Sorry if my question shows a lack of understanding and knowledge :)

Tim Thompson
2005-Dec-30, 08:36 PM
Perhaps not accidently, the visible ("eyeball") wavelengths are where the sun emits most of its radiative energy. Our eyes are way too small to see microwaves, or anything longer (any wavelength larger than about the diameter of the pupil of the eye will go unseen). Higher energies, like X- or gamma-rays will probably destroy the retina before being seen by it.

The_Radiation_Specialist
2005-Dec-30, 10:05 PM
Our atmosphere also lets in some radio radio waves from outer space. Why is it that throughout evolution we havent been able to detect the radio waves. Does it have any affect on us?

ToSeek
2005-Dec-30, 10:42 PM
Our atmosphere also lets in some radio radio waves from outer space. Why is it that throughout evolution we havent been able to detect the radio waves. Does it have any affect on us?

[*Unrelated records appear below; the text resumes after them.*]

Lemma preserves_any m (Q : A -> Prop) : preserves I m Q -> preserves I m anything.
Proof. intros Hm. by apply (preserves_weaken m Q). Qed.

Lemma preserves_lift (r : result A) (Q : A -> Prop) :
  (forall a, r = Ret a -> Q a) -> preserves I (lift r) Q.
Proof. intros Hr s Hs _. by split. Qed.

Lemma preserves_throw e (Q : A -> Prop) : preserves I (throw e) Q.
Proof. intros s Hs _. by split. Qed.
Lemma preserves_undefined (Q : A -> Prop) : preserves I undefined Q.
Proof. intros s Hs Hsafe. by destruct Hsafe. Qed.

Lemma preserves_gets (f : S -> A) (Q : A -> Prop) :
  (forall s, I s -> Q (f s)) -> preserves I (gets f) Q.
Proof. intros Hf s Hs _. split; [done|]. simpl. intros a Ha. simplify_eq. by apply Hf. Qed.

Lemma preserves_modify (f : S -> S) (Q : unit -> Prop) :
  (forall s, I s -> I (f s)) -> Q tt -> preserves I (modify f) Q.
Proof. intros Hf HQ s Hs _. split; [by apply Hf|]. by intros []. Qed.

Lemma preserves_on_local {T} (t : T) (m : M T A) (Q : A -> Prop) :
  (forall a, fst (m t) = Ret a -> Q a) -> preserves I (on_local t m) Q.
Proof. intros Hm s Hs _. by split. Qed.

Lemma preserves_try_catch m h (Q : A -> Prop) :
  preserves I m Q -> (forall e k, h e = Some k -> preserves I k Q) ->
  preserves I (try_catch m h) Q.
Proof.
  intros Hm Hh s Hs. specialize (Hm s Hs). unfold try_catch.
  destruct (m s) as [[a|e|] s']; simpl in *; [done| |done].
  destruct Hm as [Hs' _]; [done|]. destruct (h e) as [k|] eqn:E; [by apply (Hh e)|].
  by split.
Qed.

Lemma preserves_mfor {C} (l : list C) (g : C -> M S unit) :
  (forall x, x ∈ l -> preserves I (g x) anything) -> preserves I (mfor l g) anything.
Proof.
  induction l as [|x l IH]; intros Hg; [by intros s Hs _|].
  intros s Hs. cbn [mfor]. unfold mbind, M_bind.
  pose proof (Hg x ltac:(by left) s Hs) as Hx.
  destruct (g x s) as [[a|e|] s'] eqn:E; simpl in *.
  2: { intros _. by destruct Hx. }
  2: { intros Hsafe. by destruct Hsafe. }
  apply IH; [|by apply Hx]. intros y Hy. apply Hg. by right.
Qed.
End preserves.

(** * Machine integers *)

(** Reduction of a value to an unsigned type of [w] bits. *)
Definition wrap (w x : Z) : Z := x mod 2 ^ w.
(** Reduction of a value to [int] (two's complement, 32 bits). *)
Definition wrap_int (x : Z) : Z := (x + 2 ^ 31) mod 2 ^ 32 - 2 ^ 31.

(** Signed arithmetic whose result does not fit an [int] is undefined. *)
Definition int_op (x : Z) : result Z :=
  if ((- 2 ^ 31 <=? x) && (x <? 2 ^ 31))%bool then Ret x else Undefined.

Definition in_u (w x : Z) : Prop := 0 <= x < 2 ^ w.
Abbreviation is_u8 := (in_u 8).
Abbreviation is_u16 := (in_u 16).
Abbreviation is_u32 := (in_u 32).
Abbreviation is_u64 := (in_u 64).
Abbreviation bytes := (list Z).
Definition wf_bytes (b : bytes) : Prop := Forall is_u8 b.

#[export] Instance in_u_dec w x : Decision (in_u w x).
Proof. unfold in_u. apply _. Defined.
#[export] Instance wf_bytes_dec b : Decision (wf_bytes b).
Proof. unfold wf_bytes. apply _. Defined.

(** * The compilation target

    Two things the sources use are not fixed by the language: the byte order
    of the host ([std::endian::native], [memcpy] into an integer) and the
    outcome of a 64-bit shift whose amount is at least 64, which is undefined
    behaviour.  [shr_over]/[shl_over] are what the target makes of such a
    shift; they may be [Undefined].  Every theorem quantifies over them. *)
Inductive endianness := little | big.

Class Target := {
  native : endianness;
  shr_over : Z -> Z -> result Z;
  shl_over : Z -> Z -> result Z;
}.

(** The language's own view, on a little-endian host. *)
Definition strict_little : Target :=
  {| native := little;
     shr_over := fun _ _ => Undefined;
     shl_over := fun _ _ => Undefined |}.

(** The shift instructions of x86-64, which use the amount modulo 64. *)
Definition x86_64 : Target :=
  {| native := little;
     shr_over := fun x n => Ret (Z.shiftr x (n mod 64));
     shl_over := fun x n => Ret (wrap 64 (Z.shiftl x (n mod 64))) |}.

(** A big-endian host with the language's own view of shifts. *)
Definition strict_big : Target :=
  {| native := big;
     shr_over := fun _ _ => Undefined;
     shl_over := fun _ _ => Undefined |}.

(** [x >> n] and [x << n] on [uint64_t]. *)
Definition shr64 {T : Target} (x n : Z) : result Z :=
  if n <? 64 then Ret (Z.shiftr x n) else shr_over x n.
Definition shl64 {T : Target} (x n : Z) : result Z :=
  if n <? 64 then Ret (wrap 64 (Z.shiftl x n)) else shl_over x n.
(** [~x] on [uint64_t]. *)
Definition not64 (x : Z) : Z := wrap 64 (Z.lnot x).

(** * Arithmetic lemmas shared by the components *)

Lemma in_u_wrap w x : 0 <= w -> in_u w (wrap w x).
Proof. intros. unfold in_u, wrap. apply Z.mod_pos_bound. lia. Qed.

Lemma wrap_small w x : in_u w x -> wrap w x = x.
Proof. unfold in_u, wrap. intros. by apply Z.mod_small. Qed.

Lemma testbit_wrap w x i :
  0 <= w -> Z.testbit (wrap w x) i = (Z.testbit x i && (i <? w))%bool.
Proof.
  intros Hw. unfold wrap. destruct (Z.ltb_spec i w).
  - rewrite Z.mod_pow2_bits_low by lia. by rewrite andb_true_r.
  - rewrite Z.mod_pow2_bits_high by lia. by rewrite andb_false_r.
Qed.

Lemma testbit_above w x i : in_u w x -> w <= i -> Z.testbit x i = false.
Proof.
  intros [H0 H1] Hi. destruct (decide (x = 0)) as [->|].
  { apply Z.bits_0. }
  apply Z.bits_above_log2; [done|].
  apply Z.lt_le_trans with w; [|done]. apply Z.log2_lt_pow2; lia.
Qed.

Lemma in_u_bits w x :
  0 <= w -> (forall i, w <= i -> Z.testbit x i = false) -> in_u w x.
Proof.
  intros Hw H. assert (x = wrap w x) as ->; [|by apply in_u_wrap].
  apply Z.bits_inj'. intros i Hi. rewrite testbit_wrap by done.
  destruct (Z.ltb_spec i w); [by rewrite andb_true_r|].
  rewrite andb_false_r. by apply H.
Qed.

Lemma in_u_le w w' x : 0 <= w <= w' -> in_u w x -> in_u w' x.
Proof.
  unfold in_u. intros ? [? ?]. split; [done|].
  apply Z.lt_le_trans with (2 ^ w); [done|]. apply Z.pow_le_mono_r; lia.
Qed.

(** Rewrite rules that push [Z.testbit] through the word operations. *)
Create Rewrite HintDb bits.
Create HintDb words.
(** Parts of the client that keep a framed condition. *)
Create HintDb kept.
#[export] Hint Rewrite Z.lor_spec Z.land_spec Z.lxor_spec Z.bits_0 : bits.
#[export] Hint Rewrite Z.shiftr_spec Z.shiftl_spec Z.lnot_spec testbit_wrap
  using lia : bits.

(** [bits_oob] erases the bits that lie outside a machine word. *)
Ltac bits_oob :=
  repeat match goal with
  | |- context [Z.testbit ?x ?j] => rewrite (Z.testbit_neg_r x j) by lia
  | H : in_u ?w ?x |- context [Z.testbit ?x ?j] =>
      rewrite (testbit_above w x j H) by lia
  end.

(** [bits_cases] decides the comparisons left in a bit-level goal. *)
Ltac bits_cases :=
  repeat match goal with
  | |- context [?a <? ?b] => destruct (Z.ltb_spec a b)
  end.

(** [bitwise] proves an equality of integers bit by bit. *)
Ltac bits_finish :=
  try lia; bits_oob; simpl;
  rewrite ?andb_true_r, ?andb_false_r, ?orb_false_r, ?orb_true_r,
    ?xorb_false_r, ?xorb_false_l;
  try done; try (f_equal; lia); try (f_equal; f_equal; lia).
Ltac bitwise :=
  apply Z.bits_inj'; intros ?i ?Hi; autorewrite with bits; bits_cases;
  bits_finish.

Lemma in_u_lor w x y : 0 <= w -> in_u w x -> in_u w y -> in_u w (Z.lor x y).
Proof.
  intros. apply in_u_bits; [done|]. intros i Hi. autorewrite with bits. bits_oob. done.
Qed.
Lemma in_u_land w x y : 0 <= w -> in_u w x -> in_u w (Z.land x y).
Proof.
  intros. apply in_u_bits; [done|]. intros i Hi. autorewrite with bits. bits_oob. done.
Qed.
Lemma in_u_lxor w x y : 0 <= w -> in_u w x -> in_u w y -> in_u w (Z.lxor x y).
Proof.
  intros. apply in_u_bits; [done|]. intros i Hi. autorewrite with bits. bits_oob. done.
Qed.
Lemma in_u_shiftr w x n : 0 <= w -> 0 <= n -> in_u w x -> in_u w (Z.shiftr x n).
Proof.
  intros. apply in_u_bits; [done|]. intros i Hi. rewrite Z.shiftr_spec by lia.
  bits_oob. done.
Qed.
Lemma in_u_not64 x : is_u64 (not64 x).
Proof. by apply in_u_wrap. Qed.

In order to pick up any sort of electromagnetic radiation, you need a receiver at least the size of the waves. "Eyes" that could pick up radio waves would be very large.

archman
2005-Dec-30, 11:08 PM
In order to pick up any sort of electromagnetic radiation, you need a receiver at least the size of the waves. "Eyes" that could pick up radio waves would be very large.
Finally, a rationale for Godzilla!

Sam5
2005-Dec-30, 11:43 PM
Our atmosphere also lets in some radio radio waves from outer space. Why is it that throughout evolution we havent been able to detect the radio waves. Does it have any affect on us?

Our rods and cones are about the length or size of visible light wavelengths. They, in effect, act somewhat like “tuned antennae” for those wavelengths. Radio wavelengths are too long for our eyes.

Fortunate
2005-Dec-31, 12:35 AM
On a marginally revlevant note - some insects and dayactive birds see some frequencies that we don't - mainly in the ultraviolet, I believe.

Sam5
2005-Dec-31, 12:54 AM
There is something unusual about water and light. Water transmits visible light (EM waves) very well but it blocks a lot of other wave frequencies.

Here is an attenuation plot:

http://www.karger.com/gazette/64/fernald/fig_1.html

It represents how much water blocks which frequencies. Note that water doesn’t block or attenuate visible light very much at all, but it does block other frequencies quite a lot.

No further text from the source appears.